Summary
Authors initially present a literature review revealing that several researchers using several different tools to measure students’ systems thinking have found the difficulty of the students to deal with complex systems. Furthermore, authors mention that in this area diagrammatic tools for students’ systems thinking development and measurement, as drawings, box-and-arrows, concept maps, and systemic assessment questions, have been also explored. However, the inadequacy of existing instructional methods in helping students to understand complex system has been recognized.
Then, authors focus on research about gender differences in systems thinking. They claim that researchers usually start from presumption that male students’ abilities in science are higher than those of females. In accordance to this, it was found that females apply less meaningful learning than males, having difficulties in forming relations among concepts in science, especially in later grades of high school. Similarly, it was found that male middle school students could adopt nonlinear causal structures more effectively than females using cognitive mapping assessment of systems thinking on environmental issues. Although it was found that male students were able to include higher number of concepts and interacting connections while creating more complex concept maps than female students, females included more new concepts than males, uncovering hidden dimension of the complex system.
Based on the literature review, authors use a specific type of systemic assessment questions [SAQs], the systemic synthesis questions [SSynQs], to conduct an empirical exploratory study on both evaluation of high school students’ systems thinking in the context of an organic chemistry system and for the exploration of possible gender differences. SSynQs were scored according to the hypothesis that the systems thinking construct include four levels.

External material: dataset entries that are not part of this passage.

(** * create_pep440_version.py: semtag version identifiers to PEP 440

    A shallow embedding of [src/create_pep440_version.py] and the proofs of
    its specification.

    Conventions of the embedding:
    - a Python [str] is a Rocq [string]; its characters are the code points
      0..255 (on that range the class of decimal digits is exactly the
      ASCII digits);
    - a value that is [None] or a [str] is an [option string];
    - a [dict] is a [gmap]; a [set] is a [gset];
    - a computation that can raise is a [py A]: [Ok a] or [Raise e]; the
      error that the specification calls InvalidInputError is the
      [ValueError] that the script raises;
    - [re.match] is a backtracking matcher over the syntax tree of the
      pattern, returning the first match in Python's priority order. *)

From stdpp Require Import gmap strings list.
From Stdlib Require Import ZArith DecimalString Ascii.

Open Scope string_scope.

(** ** Exceptions and the error monad *)

Inductive exn : Type :=
| ValueError (msg : string)
| AttributeError (msg : string)
| KeyError (key : string)
| IndexError (msg : string)
| AssertionError (msg : string)
| SystemExit (msg : string).

Inductive py (A : Type) : Type :=
| Ok (a : A)
| Raise (e : exn).

Arguments Ok {A} a.
Arguments Raise {A} e.

#[global] Instance py_ret : MRet py := fun A a => Ok a.
#[global] Instance py_bind : MBind py := fun A B f m =>
  match m with
  | Ok a => f a
  | Raise e => Raise e
  end.

(** ** The operations of [str], [list] and [dict] the script uses *)

Module str.

(** [s.startswith(p)] *)
Fixpoint startswith (p s : string) : bool :=
  match p, s with
  | "", _ => true
  | String a p', String b s' => if Ascii.eqb a b then startswith p' s' else false
  | String _ _, "" => false
  end.

(** [needle in hay]: [needle] occurs at some position of [hay]. *)
Fixpoint contains (needle hay : string) : bool :=
  startswith needle hay ||
  match hay with
  | "" => false
  | String _ hay' => contains needle hay'
  end.

(** [s.split(sep)] for a separator of one character. *)
Fixpoint split (sep : ascii) (s : string) : list string :=
  match s with
  | "" => [""]
  | String c s' =>
      if Ascii.eqb c sep then "" :: split sep s'
      else match split sep s' with
           | [] => [String c ""]
           | p :: ps => String c p :: ps
           end
  end.

(** [s.partition(sep)] for a separator of one character: the text before
    the first separator, the separator (or [""]), and the text after. *)
Fixpoint partition (sep : ascii) (s : string) : string * string * string :=
  match s with
  | "" => ("", "", "")
  | String c s' =>
      if Ascii.eqb c sep then ("", String sep "", s')
      else let '(a, m, b) := partition sep s' in (String c a, m, b)
  end.

(** [str(n)] for an [int]. *)
Definition of_int (n : Z) : string := NilZero.string_of_int (Z.to_int n).

(** How an f-string renders a value that is [None] or a [str]. *)
Definition format (v : option string) : string :=
  match v with
  | Some s => s
  | None => "None"
  end.

(** Truth value of a value that is [None] or a [str]. *)
Definition truthy (v : option string) : bool :=
  match v with
  | Some (String _ _) => true
  | _ => false
  end.

End str.

(** [l[i]] *)
Definition getitem (l : list string) (i : nat) : py string :=
  match l !! i with
  | Some x => Ok x
  | None => Raise (IndexError "list index out of range")
  end.

(** [d[k]] *)
Definition dict_getitem (d : gmap string (option string)) (k : string) : py (option string) :=
  match d !! k with
  | Some v => Ok v
  | None => Raise (KeyError k)
  end.

(** [d.get(k)] *)
Definition dict_get {V : Type} (d : gmap string (option V)) (k : string) : option V :=
  match d !! k with
  | Some v => v
  | None => None
  end.

(** ** The fragment of [re] the script uses *)

Module re.

Inductive class_item : Type :=
| CChar (c : ascii)
| CRange (lo hi : ascii)
| CDigit.

Inductive regex : Type :=
| Eps
| Bol
| Eol
| Lit (c : ascii)
| Class (items : list class_item)
| Seq (r1 r2 : regex)
| Alt (r1 r2 : regex)
| Star (r : regex)
| Group (name : string) (r : regex).

Arguments CChar c%_char.
Arguments CRange (lo hi)%_char.
Arguments Lit c%_char.

Definition Plus (r : regex) : regex := Seq r (Star r).
Definition Opt (r : regex) : regex := Alt r Eps.

(** The class of decimal digits, written \d in a pattern. Python reads it
    on a [str] as every decimal digit of Unicode; among the code points
    0..255, which are the characters of this embedding, these are the ten
    ASCII digits. A text with a digit of another script has a code point
    above 255 and is no [string] here. *)
Definition is_digit (c : ascii) : bool :=
  (N_of_ascii "0" <=? N_of_ascii c)%N && (N_of_ascii c <=? N_of_ascii "9")%N.

Definition in_item (c : ascii) (i : class_item) : bool :=
  match i with
  | CChar d => Ascii.eqb c d
  | CRange lo hi => (N_of_ascii lo <=? N_of_ascii c)%N && (N_of_ascii c <=? N_of_ascii hi)%N
  | CDigit => is_digit c
  end.

Definition newline : ascii := "010"%char.

(** The state of a match attempt: the text matched so far by the current
    node, the groups captured so far, and the text still to be read. *)
Definition result : Type := string * gmap string string * string.

(** Greedy repetition: first one more iteration of the body and then the
    rest of the repetition, and only then no further iteration. An
    iteration that reads nothing is not continued; at most [n] iterations
    are made ([run] passes the length of the remaining text). *)
Fixpoint star_iter (body : string -> string -> gmap string string -> list result)
    (n : nat) (pre s : string) (g : gmap string string) : list result :=
  match n with
  | O => [("", g, s)]
  | S n' =>
      ('(t1, g1, s1) ← body pre s g;
       match t1 with
       | "" => []
       | _ => '(t2, g2, s2) ← star_iter body n' (pre +:+ t1) s1 g1;
              [(t1 +:+ t2, g2, s2)]
       end) ++ [("", g, s)]
  end.

(** All the ways [r] matches at the current position, in the order a
    backtracking matcher tries them. [pre] is the text before the current
    position and [s] the text from it on. *)
Fixpoint run (r : regex) (pre s : string) (g : gmap string string) {struct r} : list result :=
  match r with
  | Eps => [("", g, s)]
  | Bol => match pre with "" => [("", g, s)] | _ => [] end
  | Eol =>
      match s with
      | "" => [("", g, s)]
      | String c "" => if Ascii.eqb c newline then [("", g, s)] else []
      | _ => []
      end
  | Lit c =>
      match s with
      | String d s' => if Ascii.eqb d c then [(String d "", g, s')] else []
      | "" => []
      end
  | Class items =>
      match s with
      | String d s' => if existsb (in_item d) items then [(String d "", g, s')] else []
      | "" => []
      end
  | Seq r1 r2 =>
      '(t1, g1, s1) ← run r1 pre s g;
      '(t2, g2, s2) ← run r2 (pre +:+ t1) s1 g1;
      [(t1 +:+ t2, g2, s2)]
  | Alt r1 r2 => run r1 pre s g ++ run r2 pre s g
  | Star r' => star_iter (run r') (String.length s) pre s g
  | Group name r' =>
      '(t, g', s') ← run r' pre s g;
      [(t, <[name := t]> g', s')]
  end.

(** The names of the groups of a pattern, in the order they occur. *)
Fixpoint group_names (r : regex) : list string :=
  match r with
  | Seq r1 r2 | Alt r1 r2 => group_names r1 ++ group_names r2
  | Star r' => group_names r'
  | Group name r' => name :: group_names r'
  | _ => []
  end.

Record match_object : Type := MatchObject {
  pattern : regex;
  groups : gmap string string
}.

(** [re.match(pattern, string)]: the first match at the start of [string],
    or [None]. *)
Definition match_ (r : regex) (s : string) : option match_object :=
  match run r "" s ∅ with
  | (_, g, _) :: _ => Some (MatchObject r g)
  | [] => None
  end.

(** [m.groupdict()]: every named group of the pattern, with [None] for a
    group that took no part in the match. *)
Definition groupdict (m : match_object) : gmap string (option string) :=
  list_to_map ((fun name => (name, groups m !! name)) <$> group_names (pattern m)).

End re.

(** ** The script *)

Import re.

(** The pattern 0|[1-9]\d* of the numeric components. *)
Definition numeric : regex :=
  Alt (Lit "0") (Seq (Class [CRange "1" "9"]) (Star (Class [CDigit]))).

(** The class [0-9a-zA-Z-]. *)
Definition ident_char : regex :=
  Class [CRange "0" "9"; CRange "a" "z"; CRange "A" "Z"; CChar "-"].

(** The pattern 0|[1-9]\d*|\d*[a-zA-Z-][0-9a-zA-Z-]* of a prerelease
    identifier. *)
Definition prerelease_ident : regex :=
  Alt (Lit "0")
    (Alt (Seq (Class [CRange "1" "9"]) (Star (Class [CDigit])))
       (Seq (Star (Class [CDigit]))
          (Seq (Class [CRange "a" "z"; CRange "A" "Z"; CChar "-"]) (Star ident_char)))).

(** The pattern of line 45, node by node. Its text, written here with a
    blank between a star and a closing parenthesis:
      ^v(?P<major>0|[1-9]\d* )\.(?P<minor>0|[1-9]\d* )\.(?P<patch>0|[1-9]\d* )
      (?:-(?P<prerelease>(?:0|[1-9]\d*|\d*[a-zA-Z-][0-9a-zA-Z-]* )
                         (?:\.(?:0|[1-9]\d*|\d*[a-zA-Z-][0-9a-zA-Z-]* ))* ))?
      (?:\+(?P<buildmetadata>[0-9a-zA-Z-]+(?:\.[0-9a-zA-Z-]+)* ))?$ *)
Definition semver_pattern : regex :=
  Seq Bol
 (Seq (Lit "v")
 (Seq (Group "major" numeric)
 (Seq (Lit ".")
 (Seq (Group "minor" numeric)
 (Seq (Lit ".")
 (Seq (Group "patch" numeric)
 (Seq (Opt (Seq (Lit "-")
                (Group "prerelease"
                   (Seq prerelease_ident
                        (Star (Seq (Lit ".") prerelease_ident))))))
 (Seq (Opt (Seq (Lit "+")
                (Group "buildmetadata"
                   (Seq (Plus ident_char)
                        (Star (Seq (Lit ".") (Plus ident_char)))))))
      Eol)))))))).

Definition unstable_msg : string :=
  "Cannot create PEP440-compliant version identifier if there are uncommited or unstaged changes.".

Definition none_groupdict_msg : string :=
  "'NoneType' object has no attribute 'groupdict'".

(** The local function [raise_error] of [_get_prerelease_and_dev_segment]. *)
Definition raise_error {A : Type} (prerelease : string) : py A :=
  Raise (ValueError ("Do not know how to handle prerelease " +:+ prerelease +:+ ".")).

In accordance with this hypothesis, a value of zero is assigned if the student does not show scientific knowledge (first level); a value of one is assigned if the student demonstrates the ability to identify the relevant concept of a selected system (this concept is unrelated with another concept, and, as such, identified as an individual part of a system - second level); a value of two is assigned if the student shows the ability to identify relation among two systems concepts (third level); finally, fourth level (cyclic thinking) is characterized by the student’s ability to recognize all concepts, relations, and sub-systems, forming a meaningful whole – a system (value 4). The study sample included 119 high school students divided into two groups, experimental (E) and control (C).
The results showed that the students who were working with SSynQs (E) could develop and understand all the aspects of proposed systems thinking construct in a more effective way, than students who were subjected to traditional instructional method (C). Additionally, the results showed that most of the C group students encountered difficulties in understanding the cyclic nature of the system, or more precisely, to organize all the necessary concepts and place them within a network of relations. Nevertheless, an interesting finding appeared in observing the gender as independent variable: The female students in the E group outperformed males from the same group, showing better ability of dynamic and cyclic systems thinking. The reason for that could be found in learning style differences.
Relevance for Complex Systems Knowledge
The paper deals with “systems thinking” and “complex systems”
Systems thinking is considered as both the ability to deeper understand and interpret system’s characteristics and behavior and the ability to effectively structure the relations that exist in the system between components. Hence, students as systems thinkers should not only identify systems’ components, but also recognize inter-relations and multiple relations between them, explore and understand emergent properties, and analyze phenomena in a wider context.
According to the paper, the focal point in systems thinking is the term system, which generally represents complex and unified whole of parts or components, which are interrelated and interdependent. According to this, properties attributed to the system are not those of individual components, as in the system the status of one component affects the status of the other components. Authors argue that biological systems are usually complex as they are in open-ended interaction with neighboring systems, and as such can display properties as non-linearity, emergence, interdependence, multiple causes, and consequences. However they claim that closed, or even isolated systems could also be complex. For example, chemistry contains a rich diversity of such systems, as it deals with the smallest particles which join to form others. In organic chemistry there are more than 60 million organic compounds because of carbon’s atom ability to form different chains. Each compound should be considered as a concept with specific properties, which distinguish this concept from the others, and/or link selected concepts with the appropriate ones through a set of relations. Such complex networks of concepts can constitute sub-systems, which further form complex systems.